Conformational Analysis of Endotoxins from Salmonella Minnesota with Varying Sugar Chain Lengths by FT-IR Spectroscopy

Abstract

Lipopolysaccharides (LPS, endotoxins) are the major amphiphilic components of the outer leaflet of the outer membrane of Gram-negative bacteria. They are composed of an oligo/polysaccharide moiety with — depending on the bacterial mutant — varying length and a covalently-linked hydrophobic portion termed lipid A, the ‘endotoxic principle’ of LPS. It consists of a l,4′-bisphosphorylated s-1,6-linked D-glucosamine saccharide carrying in ester- and amide-linkage up to seven hydroxylated and non-hydroxylated fatty acid residues. LPS exert a variety of biological effects in mammals.
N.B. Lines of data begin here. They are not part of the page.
(** C34: In message mode boundaries are kept. The buffers an application got
    are, one for one, the first of the buffers its peer sent, although each
    travels as fragments that are lost, repeated and reordered on their own. *)
Theorem kcp_messages cv sa sb es n :
  (0 <= cv < 2 ^ 32)%Z -> run (start cv sa sb) es = Some n -> within_limit n ->
  stream (cfg (kcp (side_a n))) = false -> got (side_b n) `prefix_of` sent (side_a n).
Proof.
  intros Hcv Hr Hl Hst. destruct (reachable_ok cv sa sb es n Hcv Hr Hl) as (H&G&D&E&Hp).
  destruct (po_to _ _ _ _ _ _ _ Hp Hst) as (F&_&_&j&_&_&->). apply prefix_take.
Qed.

Lemma kcp_messages_witness :
  got (side_b (demo_net false)) `prefix_of` sent (side_a (demo_net false)) /\
  got (side_b (demo_net false)) = [b! "hello"; b! ", world"].
Proof.
  split; [|by vm_compute].
  apply (kcp_messages 7 false false demo (demo_net false)); [done|apply demo_runs|apply demo_within|by vm_compute].
Defined.

(** A datagram a peer wrote is never refused, whenever it arrives:
    [input] reads it to its end, without an error and without a division by
    zero. *)
Theorem kcp_datagrams_accepted cv sa sb es n d regular nodelay :
  (0 <= cv < 2 ^ 32)%Z -> run (start cv sa sb) es = Some n -> within_limit n ->
  d ∈ output (out (kcp (side_a n))) ->
  d = [] \/ (input (kcp (side_b n)) d regular nodelay).1 = Ok (length d).
Proof.
  intros Hcv Hr Hl Hd. destruct (reachable_ok cv sa sb es n Hcv Hr Hl) as (H&G&D&E&Hp). destruct Hl as [La Lb].
  pose proof (sd_good _ _ _ _ _ _ (po_here _ _ _ _ _ _ _ Hp)) as Hg.
  pose proof (sd_good _ _ _ _ _ _ (po_there _ _ _ _ _ _ _ Hp)) as Hg'.
  pose proof (oo_output _ _ _ _ (g_out _ _ _ _ _ _ Hg)) as HF. rewrite Forall_forall in HF. destruct (HF d Hd) as (segs&->&Hall).
  destruct (accepted_limit _ _ _ _ _ _ (po_here _ _ _ _ _ _ _ Hp) La) as [_ HH].
  destruct (accepted_limit _ _ _ _ _ _ (po_there _ _ _ _ _ _ _ Hp) Lb) as [HA _].
  destruct (decide (segs = [])) as [->|Hne]; [by left|]. right.
  destruct (input_datagram cv (kcp (side_b n)) G H E (rcv (kcp (side_a n))) segs regular nodelay Hg' Hall Hne)
    as (_&_&k'&H'&_&_&Hi&_); [apply (g_rcv _ _ _ _ _ _ Hg)|done|done|by rewrite Hi].
Qed.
The initial event in the activation cascade of monocytes/macrophages is LPS-binding to the cell surface at specific protein ‘receptors’. The interaction with these proteins should be influenced by physicochemical properties of LPS in aqueous solutions. These properties, again, depend on ambient parameters like temperature, water content, and concentration of cations. As temperature is a constant in a given biological system, we have studied the influence of water content and cation concentration, in particular [Mg2+], on the conformations of various endotoxin preparations (free lipid A, rough mutant and wild-type LPS of Salmonella minnesota) applying Fourier-transform infrared (FT-IR) spectroscopy. The analysis was performed at 40 °C (i) in the water concentration range 20 to 95% w/w (without Mg2+) and (ii) at a water content of 80% and varying [Mg2+] ([LPS]:[Mg2+]=10:1 to 1:10 M).